### [Records supplied]
(** The first byte of a key whose [C] is a digit is no minus sign. *)
Lemma key_bytes_digit (SymChar Mods : Z) (b0 : Z) (bs : list Z) :
  fst (key_bytes SymChar Mods) = b0 :: bs ->
  48 <= snd (key_bytes SymChar Mods) <= 57 ->
  Int8 b0 <> 45.
Proof.
  unfold key_bytes.
  destruct (has Mods ControlMask), (has Mods Mod1Mask), (has Mods Mod4Mask);
    cbn [app];
    try (intros H _; destruct (SymChar =? 0xff0d);
         [|destruct (has SymChar 0xff00)];
         cbn in H; injection H as <- _; discriminate).
  destruct (SymChar =? 0xff0d); [cbn; lia|].
  destruct (has SymChar 0xff00); cbn [fst snd app].
  - intros H _. injection H as <- _. discriminate.
  - match goal with
    | |- _ -> 48 <= ?x <= 57 -> _ => generalize x
    end.
    intros C H HC. injection H as <- _. unfold Int8, Uns8.
    rewrite (Z.mod_small C 256) by lia.
    rewrite (Z.mod_small C 256) by lia.
    destruct (C <? 128) eqn:E; bool_lia; lia.
Qed.

Section Prefix.

Variable binds : list ED_FBindRecord.
Variable XKeysymToString : Z -> option (list Z).
Variable call : Z -> ED_State -> ED_State.

Lemma FCE_typed (c : ED_CmdRecord) (e : ED_EchoRecord) :
  ED_FrameCommandEcho XKeysymToString c e false
  = (c, snd (ED_FrameCommandEcho XKeysymToString c e false)).
Proof.
  unfold ED_FrameCommandEcho.
  destruct (ED_CmdLen c =? 0); [reflexivity|].
  destruct (negb (ED_CmdEchoDelay c =? 0)); reflexivity.
Qed.

(** The three keys that start a numeric argument. *)
Lemma FCM_start_C_u (st : ED_State) (SymChar Mods : Z) :
  ED_CmdLen (Cmd st) = 0 ->
  fst (key_bytes SymChar Mods) = [ED_CTLCOMMANDCODE; 117] ->
  ED_FrameCommandMatch binds XKeysymToString call st SymChar Mods =
  (set_Echo
     (set_Cmd st (mkCmd 2 binds [0x16; 117] 2 (ED_CmdShift (Cmd st)) 0 0 1 0
                        1 2 (ED_CmdThisId (Cmd st)) (ED_CmdLastId (Cmd st))))
     (Echo_clear (Echo st)), Pending).
Proof.
  intros H HK. unfold ED_FrameCommandMatch. rewrite H.
  destruct (key_bytes SymChar Mods) as [bytes C]. cbn [fst] in HK. subst bytes.
  reflexivity.
Qed.

Lemma FCM_start_M_minus (st : ED_State) (SymChar Mods : Z) :
  ED_CmdLen (Cmd st) = 0 ->
  fst (key_bytes SymChar Mods) = [ED_ALTCOMMANDCODE; 45] ->
  ED_FrameCommandMatch binds XKeysymToString call st SymChar Mods =
  (set_Echo
     (set_Cmd st (mkCmd 2 binds [0x17; 45] 2 (ED_CmdShift (Cmd st)) 0 1 1 0
                        1 2 (ED_CmdThisId (Cmd st)) (ED_CmdLastId (Cmd st))))
     (Echo_clear (Echo st)), Pending).
Proof.
  intros H HK. unfold ED_FrameCommandMatch. rewrite H.
  destruct (key_bytes SymChar Mods) as [bytes C]. cbn [fst] in HK. subst bytes.
  reflexivity.
Qed.

Lemma FCM_start_M_digit (st : ED_State) (SymChar Mods d : Z) :
  ED_CmdLen (Cmd st) = 0 -> 0 <= d <= 9 ->
  fst (key_bytes SymChar Mods) = [ED_ALTCOMMANDCODE; 48 + d] ->
  ED_FrameCommandMatch binds XKeysymToString call st SymChar Mods =
  (set_Echo
     (set_Cmd st (mkCmd 2 binds [0x17; 48 + d] 2 (ED_CmdShift (Cmd st)) d 0 1
                        1 1 2 (ED_CmdThisId (Cmd st)) (ED_CmdLastId (Cmd st))))
     (Echo_clear (Echo st)), Pending).
Proof.
  intros H Hd HK. unfold ED_FrameCommandMatch. rewrite H.
  destruct (key_bytes SymChar Mods) as [bytes C]. cbn [fst] in HK. subst bytes.
  assert (Hc : d = 0 \/ d = 1 \/ d = 2 \/ d = 3 \/ d = 4 \/ d = 5 \/ d = 6 \/
               d = 7 \/ d = 8 \/ d = 9) by lia.
  destruct Hc as [E|[E|[E|[E|[E|[E|[E|[E|[E|E]]]]]]]]]; subst d; reflexivity.
Qed.


Lemma FCE_MultLen (c : ED_CmdRecord) (e : ED_EchoRecord) (v : Z) :
  snd (ED_FrameCommandEcho XKeysymToString (set_CmdMultLen c v) e false)
  = snd (ED_FrameCommandEcho XKeysymToString c e false).
Proof.
  unfold ED_FrameCommandEcho.
  change (ED_CmdLen (set_CmdMultLen c v)) with (ED_CmdLen c).
  change (ED_CmdEchoDelay (set_CmdMultLen c v)) with (ED_CmdEchoDelay c).
  destruct (ED_CmdLen c =? 0); [reflexivity|].
  destruct (negb (ED_CmdEchoDelay c =? 0)); reflexivity.
Qed.

(** A minus sign inside a numeric argument. *)
Lemma FCM_prefix_minus (st : ED_State) (SymChar Mods b0 : Z) (bs : list Z) :
  in_prefix (Cmd st) ->
  fst (key_bytes SymChar Mods) = b0 :: bs -> Int8 b0 = 45 ->
  let c := Cmd st in
  let L := ED_CmdLen c + Z.of_nat (length (b0 :: bs)) in
  ED_FrameCommandMatch binds XKeysymToString call st SymChar Mods =
  if (ED_CmdMultDigit c =? 0) && (ED_CmdMultNeg c =? 0) then
    let c' := mkCmd L (ED_CmdBindP c) (ED_CmdStr c ++ b0 :: bs)
                    (ED_CmdEchoDelay c) (ED_CmdShift c) (ED_CmdMult c) 1
                    (ED_CmdMultCmd c) (ED_CmdMultDigit c) (ED_CmdMultIn c)
                    L (ED_CmdThisId c) (ED_CmdLastId c) in
    (set_Echo (set_Cmd st c')
              (snd (ED_FrameCommandEcho XKeysymToString c' (Echo st) false)),
     Pending)
  else
    let c' := mkCmd L (ED_CmdBindP c) (ED_CmdStr c ++ b0 :: bs)
                    (ED_CmdEchoDelay c) (ED_CmdShift c) (ED_CmdMult c)
                    (ED_CmdMultNeg c) (ED_CmdMultCmd c) (ED_CmdMultDigit c)
                    (ED_CmdMultIn c) (ED_CmdMultLen c) (ED_CmdThisId c)
                    (ED_CmdLastId c) in
    (set_Echo (set_Cmd st (set_CmdLen c' 0))
              (snd (ED_FrameCommandEcho XKeysymToString c' (Echo st) false)),
     InsertChar).
Proof.
  intros (Hin & Hlen & Hstr & Hml) HK Hb.
  destruct st as [P B O K c I Q Se U e QP QL H].
  destruct c as [L Bd S D Sh Mu N MC MD MI ML T La].
  cbn [Cmd Echo] in *. cmd_fields. subst L ML.
  assert (E0 : (Z.of_nat (length S) =? 0) = false) by (apply Z.eqb_neq; lia).
  assert (E1 : (Z.of_nat (length S) >? 0) = true)
    by (rewrite Z.gtb_ltb; apply Z.ltb_lt; lia).
  assert (E2 : (MI =? 0) = false) by (apply Z.eqb_neq; lia).
  assert (E3 : (Int8 b0 =? 45) = true) by (apply Z.eqb_eq; exact Hb).
  fcm_open.
  destruct (key_bytes SymChar Mods) as [bytes C]. cbn [fst] in HK. subst bytes.
  fcm_open.
  repeat (rewrite E0; fcm_open).
  rewrite !Nat2Z.id, !firstn_all.
  rewrite !E1, !E2, !nth_after.
  cbn [negb andb nth]. rewrite !E3.
  rewrite length_app, Nat2Z.inj_add.
  destruct ((MD =? 0) && (N =? 0)).
  - fcm_open. rewrite E2. cbn [negb]. rewrite FCE_typed. fcm_open.
    do 2 f_equal.
    match goal with
    | |- snd (ED_FrameCommandEcho _ ?c0 _ _) = snd (ED_FrameCommandEcho _ ?c1 _ _) =>
        exact (eq_sym (FCE_MultLen c0 e (ED_CmdMultLen c1)))
    end.
  - rewrite FCE_typed. fcm_open. reflexivity.
Qed.


(** A digit inside a numeric argument. *)
Lemma FCM_prefix_digit (st : ED_State) (SymChar Mods b0 : Z) (bs : list Z)
  (C : Z) :
  in_prefix (Cmd st) ->
  key_bytes SymChar Mods = (b0 :: bs, C) -> Int8 b0 <> 45 -> 48 <= C <= 57 ->
  let c := Cmd st in
  ED_FrameCommandMatch binds XKeysymToString call st SymChar Mods =
  if ED_CmdMultDigit c + 1 >? 5 then
    (set_Echo
       (set_Cmd st
          (mkCmd 0 (ED_CmdBindP c) (ED_CmdStr c ++ [C])
                 (ED_CmdEchoDelay c) (ED_CmdShift c)
                 (ED_CmdMult c * 10 + (C - 48))
                 (ED_CmdMultNeg c) (ED_CmdMultCmd c) (ED_CmdMultDigit c + 1)
                 (ED_CmdMultIn c) (ED_CmdMultLen c) (ED_CmdThisId c)
                 (ED_CmdLastId c)))
       (ED_FrameSPrintEchoS ED_ECHOMSGMODE
          (ED_KeyStrPrint XKeysymToString (ED_CmdStr c ++ [C])
           ++ bytes_of "is too much!"%string)),
     BadEcho 2)
  else
    let c' := mkCmd (ED_CmdLen c + 1) (ED_CmdBindP c) (ED_CmdStr c ++ [C])
                    (ED_CmdEchoDelay c) (ED_CmdShift c)
                    (ED_CmdMult c * 10 + (C - 48))
                    (ED_CmdMultNeg c) (ED_CmdMultCmd c)
                    (ED_CmdMultDigit c + 1) (ED_CmdMultIn c)
                    (ED_CmdLen c + 1) (ED_CmdThisId c) (ED_CmdLastId c) in
    (set_Echo (set_Cmd st c')
              (snd (ED_FrameCommandEcho XKeysymToString c' (Echo st) false)),
     Pending).
Proof.
  intros (Hin & Hlen & Hstr & Hml) HK Hb HC.
  destruct st as [P B O K c I Q Se U e QP QL H].
  destruct c as [L Bd S D Sh Mu N MC MD MI ML T La].
  cbn [Cmd Echo] in *. cmd_fields. subst L ML.
  assert (E0 : (Z.of_nat (length S) =? 0) = false) by (apply Z.eqb_neq; lia).
  assert (E1 : (Z.of_nat (length S) >? 0) = true)
    by (rewrite Z.gtb_ltb; apply Z.ltb_lt; lia).
  assert (E2 : (MI =? 0) = false) by (apply Z.eqb_neq; lia).
  assert (E3 : (Int8 b0 =? 45) = false) by (apply Z.eqb_neq; exact Hb).
  assert (E4 : ((48 <=? C) && (C <=? 57)) = true).
  { apply andb_true_iff. split; apply Z.leb_le; lia. }
  assert (E5 : Uns8 C = C) by (unfold Uns8; apply Z.mod_small; lia).
  fcm_open. rewrite HK. fcm_open.
  repeat (rewrite E0; fcm_open).
  rewrite !Nat2Z.id, !firstn_all.
  rewrite !E1, !E2, !nth_after.
  cbn [negb andb nth]. rewrite !E3, !E4, !E5, !firstn_after.
  rewrite length_app, Nat2Z.inj_add. cbn [length Z.of_nat Pos.of_succ_nat].
  destruct (MD + 1 >? 5).
  - reflexivity.
  - fcm_open. rewrite E2. cbn [negb]. rewrite FCE_typed. fcm_open.
    do 2 f_equal.
    match goal with
    | |- snd (ED_FrameCommandEcho _ ?c0 _ _) = snd (ED_FrameCommandEcho _ ?c1 _ _) =>
        exact (eq_sym (FCE_MultLen c0 e (ED_CmdMultLen c1)))
    end.
Qed.

(** Any other key inside a numeric argument ends it. *)
Lemma FCM_prefix_end (st : ED_State) (SymChar Mods : Z)
  (b0 : Z) (bs : list Z) (C : Z) :
  in_prefix (Cmd st) ->
  key_bytes SymChar Mods = (b0 :: bs, C) ->
  Int8 b0 <> 45 -> ~ (48 <= C <= 57) ->
  let c := Cmd st in
  let c1 := mkCmd (ED_CmdLen c + Z.of_nat (length (b0 :: bs))) (ED_CmdBindP c)
                  (ED_CmdStr c ++ b0 :: bs)
                  (ED_CmdEchoDelay c) (ED_CmdShift c) (prefix_value c)
                  (ED_CmdMultNeg c) (ED_CmdMultCmd c) (ED_CmdMultDigit c) 0
                  (ED_CmdMultLen c) (ED_CmdThisId c) (ED_CmdLastId c) in
  let echo c := snd (ED_FrameCommandEcho XKeysymToString c (Echo st) false) in
  ED_FrameCommandMatch binds XKeysymToString call st SymChar Mods =
  if (ED_HYPCOMMANDCODE <? Int8 b0) || (Int8 b0 <? ED_EXTCOMMANDCODE) then
    (set_Echo (set_Cmd st (set_CmdLen c1 0)) (echo c1), InsertChar)
  else
    let '(BindP, Res) :=
      ED_FRegFindBinding (ED_CmdBindP c) (cstr (b0 :: bs)) in
    let c2 := set_CmdBindP c1 BindP in
    if Res =? 1 then (set_Echo (set_Cmd st c2) (echo c2), Pending)
    else if Res <? 0 then
      (set_Echo (set_Cmd st (set_CmdLen c2 0))
                (ED_FrameCommandBadEcho XKeysymToString c2 0 0), BadEcho 0)
    else
      let FuncP := match BindP with B :: _ => snd B | [] => 0 end in
      (FrameCommandMatch_after_call
         (call FuncP
            (set_Echo
               (set_Cmd st
                  (set_CmdIds (set_CmdLen c2 0)
                              (Z.land Mods (Z.lor ShiftMask LockMask))
                              FuncP (ED_CmdLastId c)))
               (echo c2))),
       Invoked FuncP (prefix_value c) (ED_CmdMultNeg c) (ED_CmdMultCmd c)).
Proof.
  intros (Hin & Hlen & Hstr & Hml) HK Hb HC.
  destruct st as [P B O K c I Q Se U e QP QL H].
  destruct c as [L Bd S D Sh Mu N MC MD MI ML T La].
  cbn [Cmd Echo] in *. cmd_fields. subst L ML.
  assert (E0 : (Z.of_nat (length S) =? 0) = false) by (apply Z.eqb_neq; lia).
  assert (E1 : (Z.of_nat (length S) >? 0) = true)
    by (rewrite Z.gtb_ltb; apply Z.ltb_lt; lia).
  assert (E2 : (MI =? 0) = false) by (apply Z.eqb_neq; lia).
  assert (E3 : (Int8 b0 =? 45) = false) by (apply Z.eqb_neq; exact Hb).
  assert (E4 : ((48 <=? C) && (C <=? 57)) = false).
  { apply andb_false_iff.
    destruct (48 <=? C) eqn:Ea; [right | left; reflexivity].
    bool_lia. apply Z.leb_gt. lia. }
  fcm_open. rewrite HK. fcm_open.
  repeat (rewrite E0; fcm_open).
  rewrite !Nat2Z.id, !firstn_all.
  rewrite !E1, !E2, !nth_after.
  cbn [negb andb nth]. rewrite !E3, !E4.
  rewrite length_app, Nat2Z.inj_add.
  destruct ((ED_HYPCOMMANDCODE <? Int8 b0) || (Int8 b0 <? ED_EXTCOMMANDCODE)).
  - rewrite FCE_typed. fcm_open. reflexivity.
  - fcm_open. replace (0 =? 0) with true by reflexivity. cbn [negb].
    rewrite ?Nat2Z.id, skipn_after.
    destruct (ED_FRegFindBinding Bd (cstr (b0 :: bs))) as [BindP Res].
    destruct (Res =? 1).
    + rewrite FCE_typed. fcm_open. reflexivity.
    + destruct (Res <? 0); [reflexivity|].
      rewrite FCE_typed. fcm_open. reflexivity.
Qed.

End Prefix.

### [What you need to do]
Everything from the first line of the records above through the line containing "[|destruct (has SymChar 0xff00)];" should be restated word for word; leave out all other lines.

### [Answer section]
(** The first byte of a key whose [C] is a digit is no minus sign. *)
Lemma key_bytes_digit (SymChar Mods : Z) (b0 : Z) (bs : list Z) :
  fst (key_bytes SymChar Mods) = b0 :: bs ->
  48 <= snd (key_bytes SymChar Mods) <= 57 ->
  Int8 b0 <> 45.
Proof.
  unfold key_bytes.
  destruct (has Mods ControlMask), (has Mods Mod1Mask), (has Mods Mod4Mask);
    cbn [app];
    try (intros H _; destruct (SymChar =? 0xff0d);
         [|destruct (has SymChar 0xff00)];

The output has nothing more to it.